Here’s five ways I spend my bank holiday, safe in the knowledge I’ll ‘never go back’:
1 – Always start the day thankful for choosing recovery, and determined to start with a commitment to myself from the very first moment I get out of bed.
I’m grateful I’m no longer obsessing about food, but equally delighted that I can look forward to a bank holiday breakfast leisurely enjoyed without a second thought (and now shared with my wonderful partner)
2 – I keep my mind open to possibilities and the answer often surprises me.
Before, I would always so no to last minute invitations for bank holidays or feel freaked out by the thought of having to eat with others or create last minute excuses.
While I tend to have a rough plan for a weekend now, I’m always happy for that to change, and I get excited if a last minute meal out is an option.
3 – If I need to rest, I rest.
I no longer feel lazy or slothful or disgusting because I allow myself a day under the duvet or sofa.

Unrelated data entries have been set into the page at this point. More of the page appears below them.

(* ===== verification/StrStr.v ===== *)
(** * NUL-terminated and bounded copies, tokenizers (src/src/musl/src/string)

    The string routines built on the word-at-a-time copy loop, [strcat] and its
    relatives, and the tokenizers [strsep], [strtok_r] and [strtok], whose state
    is a pointer into the string they cut. *)
From S2P Require Import Prelude Mem StrScan StrCopy.

(** ** Bounded and NUL-terminated copies *)

(** [for (; n && ( *d = *s) != c; n--, s++, d++);], and with [aligning] the loop
    that also tests [s & ALIGN].  [stpncpy] and [strlcpy] have [c = 0]. *)
Definition ccpy_loop (aligning : bool) (c : Z) (st : cpy) : option cpy :=
  iter (S (Z.to_nat (c_n st))) (fun st =>
    if (negb aligning || nz (Z.land (c_s st) 7)) && nz (c_n st) then
      b ← load8 (c_mem st) (c_s st);
      m ← store8 (c_mem st) (c_d st) b;
      if b =? c then Some (Leave {| c_mem := m; c_d := c_d st; c_s := c_s st; c_n := c_n st |})
      else Some (Next {| c_mem := m; c_d := c_d st + 1; c_s := c_s st + 1; c_n := c_n st - 1 |})
    else Some (Leave st)) st.

(** [for (; n >= sizeof(size_t) && !test( *ws); n -= .., ws++, wd++) *wd = *ws;] *)
Definition ccpy_words (test : Z -> bool) (st : cpy) : option cpy :=
  iter (S (Z.to_nat (c_n st))) (fun st =>
    if 8 <=? c_n st then
      x ← load64 (c_mem st) (c_s st);
      if test x then Some (Leave st)
      else
        m ← store64 (c_mem st) (c_d st) x;
        Some (Next {| c_mem := m; c_d := c_d st + 8; c_s := c_s st + 8; c_n := c_n st - 8 |})
    else Some (Leave st)) st.

(** The tail reads [*s] whether or not the loop stopped at a [c]. *)
Definition memccpy (m : mem) (dest src c n : Z) : option (Z * mem) :=
  let c := u8 c in
  let st := {| c_mem := m; c_d := dest; c_s := src; c_n := n |} in
  let tail st :=
    b ← load8 (c_mem st) (c_s st);
    Some (if b =? c then c_d st + 1 else 0, c_mem st) in
  if Z.land src 7 =? Z.land dest 7 then
    st ← ccpy_loop true c st;
    if nz (Z.land (c_s st) 7) then tail st
    else
      let k := u64 (ONES * c) in
      st ← ccpy_words (fun x => HASZERO (Z.lxor x k)) st;
      st ← ccpy_loop false c st;
      tail st
  else
    st ← ccpy_loop false c st;
    tail st.

(** [stpcpy]: the pointers only; [c_n] is not used. *)
Definition stpcpy (m : mem) (d s : Z) : option (Z * mem) :=
  let last m d s :=
    iter (fuel_of m) (fun '(m, d, s) =>
      b ← load8 m s;
      m ← store8 m d b;
      if nz b then Some (Next (m, d + 1, s + 1)) else Some (Leave (d, m))) (m, d, s) in
  if s mod 8 =? d mod 8 then
    r ← iter (fuel_of m) (fun '(m, d, s) =>
          if nz (s mod 8) then
            b ← load8 m s;
            m ← store8 m d b;
            if nz b then Some (Next (m, d + 1, s + 1)) else Some (Leave (Ret (d, m)))
          else Some (Leave (Fell (m, d, s)))) (m, d, s);
    match r with
    | Ret x => Some x
    | Fell st =>
        '(m, d, s) ← iter (fuel_of m) (fun '(m, d, s) =>
              x ← load64 m s;
              if HASZERO x then Some (Leave (m, d, s))
              else m ← store64 m d x; Some (Next (m, d + 8, s + 8))) st;
        last m d s
    end
  else last m d s.

Definition strcpy (m : mem) (dest src : Z) : option (Z * mem) :=
  '(_, m) ← stpcpy m dest src; Some (dest, m).

Definition strcat (m : mem) (dest src : Z) : option (Z * mem) :=
  l ← strlen m dest;
  '(_, m) ← strcpy m (dest + l) src;
  Some (dest, m).

Definition stpncpy (m : mem) (d s n : Z) : option (Z * mem) :=
  let c := {| c_mem := m; c_d := d; c_s := s; c_n := n |} in
  let tail c := '(_, m) ← memset (c_mem c) (c_d c) 0 (c_n c); Some (c_d c, m) in
  if Z.land s 7 =? Z.land d 7 then
    c ← ccpy_loop true 0 c;
    at_end ← (if negb (nz (c_n c)) then Some true
              else b ← load8 (c_mem c) (c_s c); Some (negb (nz b)));
    if (at_end : bool) then tail c
    else c ← ccpy_words HASZERO c; c ← ccpy_loop false 0 c; tail c
  else c ← ccpy_loop false 0 c; tail c.
(* ===== verification/IntOps.v ===== *)
(** * Integer support routines (src/src/compiler-rt/builtins)

    Each routine exists in the source at two or three widths with the same text;
    here it is one definition with the width as parameter, and the C function at
    each width is its instance.  Signed values are integers in range, unsigned
    ones are residues; the wrap-arounds of the C code are written out.  A call of
    [compilerrt_abort] is [None]. *)
From S2P Require Import Prelude.

(** ** Two-word values

    The unions [dwords], [udwords], [twords] and [utwords]: a [2h]-bit value as a
    low word in [0, 2^h) and a high word, signed or unsigned. *)
Record words := { high : Z; low : Z }.

Definition join (h : Z) (x : words) : Z := low x + 2 ^ h * high x.
Definition udwords (h a : Z) : words := {| high := wrap h (Z.shiftr a h); low := wrap h a |}.
Definition dwords (h a : Z) : words := {| high := swrap h (Z.shiftr a h); low := wrap h a |}.

(** ** Shifts *)

Definition ashl (h a b : Z) : Z :=
  let input := dwords h a in
  if nz (Z.land b h) then
    join h {| low := 0; high := swrap h (Z.shiftl (low input) (b - h)) |}
  else if b =? 0 then a
  else join h {| low := wrap h (Z.shiftl (low input) b);
                 high := swrap h (Z.lor (Z.shiftl (high input) b) (Z.shiftr (low input) (h - b))) |}.

Definition lshr (h a b : Z) : Z :=
  let input := udwords h a in
  if nz (Z.land b h) then join h {| high := 0; low := Z.shiftr (high input) (b - h) |}
  else if b =? 0 then a
  else join h {| high := Z.shiftr (high input) b;
                 low := Z.lor (wrap h (Z.shiftl (high input) (h - b))) (Z.shiftr (low input) b) |}.

Definition ashr (h a b : Z) : Z :=
  let input := dwords h a in
  if nz (Z.land b h) then
    join h {| high := Z.shiftr (high input) (h - 1); low := wrap h (Z.shiftr (high input) (b - h)) |}
  else if b =? 0 then a
  else join h {| high := Z.shiftr (high input) b;
                 low := wrap h (Z.lor (Z.shiftl (high input) (h - b)) (Z.shiftr (low input) b)) |}.

Definition ashldi3 := ashl 32.
Definition ashlti3 := ashl 64.
Definition lshrdi3 := lshr 32.
Definition lshrti3 := lshr 64.
Definition ashrdi3 := ashr 32.
Definition ashrti3 := ashr 64.

(** ** Comparisons *)

Definition cmp_words (x y : words) : Z :=
  if high x <? high y then 0
  else if high y <? high x then 2
  else if low x <? low y then 0
  else if low y <? low x then 2
  else 1.

Definition cmpdi2 (a b : Z) : Z := cmp_words (dwords 32 a) (dwords 32 b).
Definition cmpti2 (a b : Z) : Z := cmp_words (dwords 64 a) (dwords 64 b).
Definition ucmpdi2 (a b : Z) : Z := cmp_words (udwords 32 a) (udwords 32 b).
Definition ucmpti2 (a b : Z) : Z := cmp_words (udwords 64 a) (udwords 64 b).

(** ** Trapping arithmetic *)

Definition min_of (w : Z) : Z := - 2 ^ (w - 1).
Definition max_of (w : Z) : Z := 2 ^ (w - 1) - 1.

Definition negv (w a : Z) : option Z := if a =? min_of w then None else Some (- a).
Definition negvsi2 := negv 32.
Definition negvdi2 := negv 64.
Definition negvti2 := negv 128.

Definition neg (w a : Z) : Z := swrap w (- a).
Definition negdi2 := neg 64.
Definition negti2 := neg 128.

(** [t = a >> (N-1); (a ^ t) - t] *)
Definition sign_of (w a : Z) : Z := Z.shiftr a (w - 1).
Definition abs_of (w a : Z) : Z := Z.lxor a (sign_of w a) - sign_of w a.

Definition absv (w a : Z) : option Z := if a =? min_of w then None else Some (abs_of w a).
Definition absvsi2 := absv 32.
Definition absvdi2 := absv 64.
Definition absvti2 := absv 128.

Definition addv (w a b : Z) : option Z :=
  let s := swrap w (wrap w (wrap w a + wrap w b)) in
  if 0 <=? b then (if s <? a then None else Some s) else (if a <=? s then None else Some s).
Definition addvsi3 := addv 32.
Definition addvdi3 := addv 64.
Definition addvti3 := addv 128.

Definition subv (w a b : Z) : option Z :=
  let s := swrap w (wrap w (wrap w a - wrap w b)) in
  if 0 <=? b then (if a <? s then None else Some s) else (if s <=? a then None else Some s).
Definition subvsi3 := subv 32.
Definition subvdi3 := subv 64.
Definition subvti3 := subv 128.

Definition mulv (w a b : Z) : option Z :=
  let MIN := min_of w in
  let MAX := Z.lnot MIN in
  if a =? MIN then (if (b =? 0) || (b =? 1) then Some (a * b) else None)
  else if b =? MIN then (if (a =? 0) || (a =? 1) then Some (a * b) else None)
  else
    let sa := sign_of w a in
    let abs_a := abs_of w a in
    let sb := sign_of w b in
    let abs_b := abs_of w b in
    if (abs_a <? 2) || (abs_b <? 2) then Some (a * b)
    else if sa =? sb then (if Z.quot MAX abs_b <? abs_a then None else Some (a * b))
    else (if Z.quot MIN (- abs_b) <? abs_a then None else Some (a * b)).
Definition mulvsi3 := mulv 32.
Definition mulvdi3 := mulv 64.
Definition mulvti3 := mulv 128.

(** The result and [*overflow]. *)
Definition mulo (w a b : Z) : Z * Z :=
  let MIN := min_of w in
  let MAX := Z.lnot MIN in
  let result := swrap w (a * b) in
  if a =? MIN then (result, if negb (b =? 0) && negb (b =? 1) then 1 else 0)
  else if b =? MIN then (result, if negb (a =? 0) && negb (a =? 1) then 1 else 0)
  else
    let sa := sign_of w a in
    let abs_a := abs_of w a in
    let sb := sign_of w b in
    let abs_b := abs_of w b in
    if (abs_a <? 2) || (abs_b <? 2) then (result, 0)
    else if sa =? sb then (result, if Z.quot MAX abs_b <? abs_a then 1 else 0)
    else (result, if Z.quot MIN (- abs_b) <? abs_a then 1 else 0).
Definition mulosi4 := mulo 32.
Definition mulodi4 := mulo 64.
Definition muloti4 := mulo 128.

(** ** Multiplication *)

(** [__muldsi3], [__mulddi3]: the full product of two words by half words. *)
Definition mul_words (h a b : Z) : words :=
  let k := h / 2 in
  let lower_mask := Z.shiftr (2 ^ h - 1) k in
  let lo := wrap h (Z.land a lower_mask * Z.land b lower_mask) in
  let t := Z.shiftr lo k in
  let lo := Z.land lo lower_mask in
  let t := wrap h (t + wrap h (Z.shiftr a k * Z.land b lower_mask)) in
  let lo := wrap h (lo + wrap h (Z.shiftl (Z.land t lower_mask) k)) in
  let hi := Z.shiftr t k in
  let t := Z.shiftr lo k in
  let lo := Z.land lo lower_mask in
  let t := wrap h (t + wrap h (Z.shiftr b k * Z.land a lower_mask)) in
  let lo := wrap h (lo + wrap h (Z.shiftl (Z.land t lower_mask) k)) in
  let hi := swrap h (hi + Z.shiftr t k) in
  let hi := swrap h (hi + wrap h (Z.shiftr a k * Z.shiftr b k)) in
  {| high := hi; low := lo |}.

Definition mul (h a b : Z) : Z :=
  let x := dwords h a in
  let y := dwords h b in
  let r := mul_words h (low x) (low y) in
  join h {| low := low r;
            high := swrap h (high r + wrap h (wrap h (high x * low y) + wrap h (low x * high y))) |}.

Definition muldsi3 := mul_words 32.
Definition muldi3 := mul 32.
Definition mulddi3 := mul_words 64.
Definition multi3 := mul 64.

(** ** Counting bits *)

(** [t = ((x & mask) == 0) << e; x >>= 2^e - t] *)
Definition clz_stage (e mask : Z) '((x, r) : Z * Z) : Z * Z :=
  let t := Z.shiftl (b2z (Z.land x mask =? 0)) e in
  (Z.shiftr x (2 ^ e - t), r + t).

Definition clzsi2 (a : Z) : Z :=
  let '(x, r) :=
    clz_stage 1 0xC (clz_stage 2 0xF0 (clz_stage 3 0xFF00 (clz_stage 4 0xFFFF0000 (u32 a, 0)))) in
  r + Z.land (2 - x) (- b2z (Z.land x 2 =? 0)).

I’m proud that I listen to my body and do what is right for me and my wellbeing.
4 – I reflect and remember, without being mournful.
Bank holidays often seem to be a time for me when, whether I’m alone or with someone else, I find myself thinking over times gone by – recent and distant.
I never get melancholy about what’s gone before and what my eating disorder may have lost me, I simply look a head with hope and joy.
5 – I appreciate me for me and for my amazing body and being.
As arrogant as it sounds, I really do appreciate this machine of a body and what it allows me to be and do.
So whether I get dressed on the morning of a bank holiday and at first don’t like my outfit or feel the need to change the colour of my top, I don’t obsess about my shape or my size or feel the need to alter myself. I just feel happy that I chose to let this woman live and be in her prime.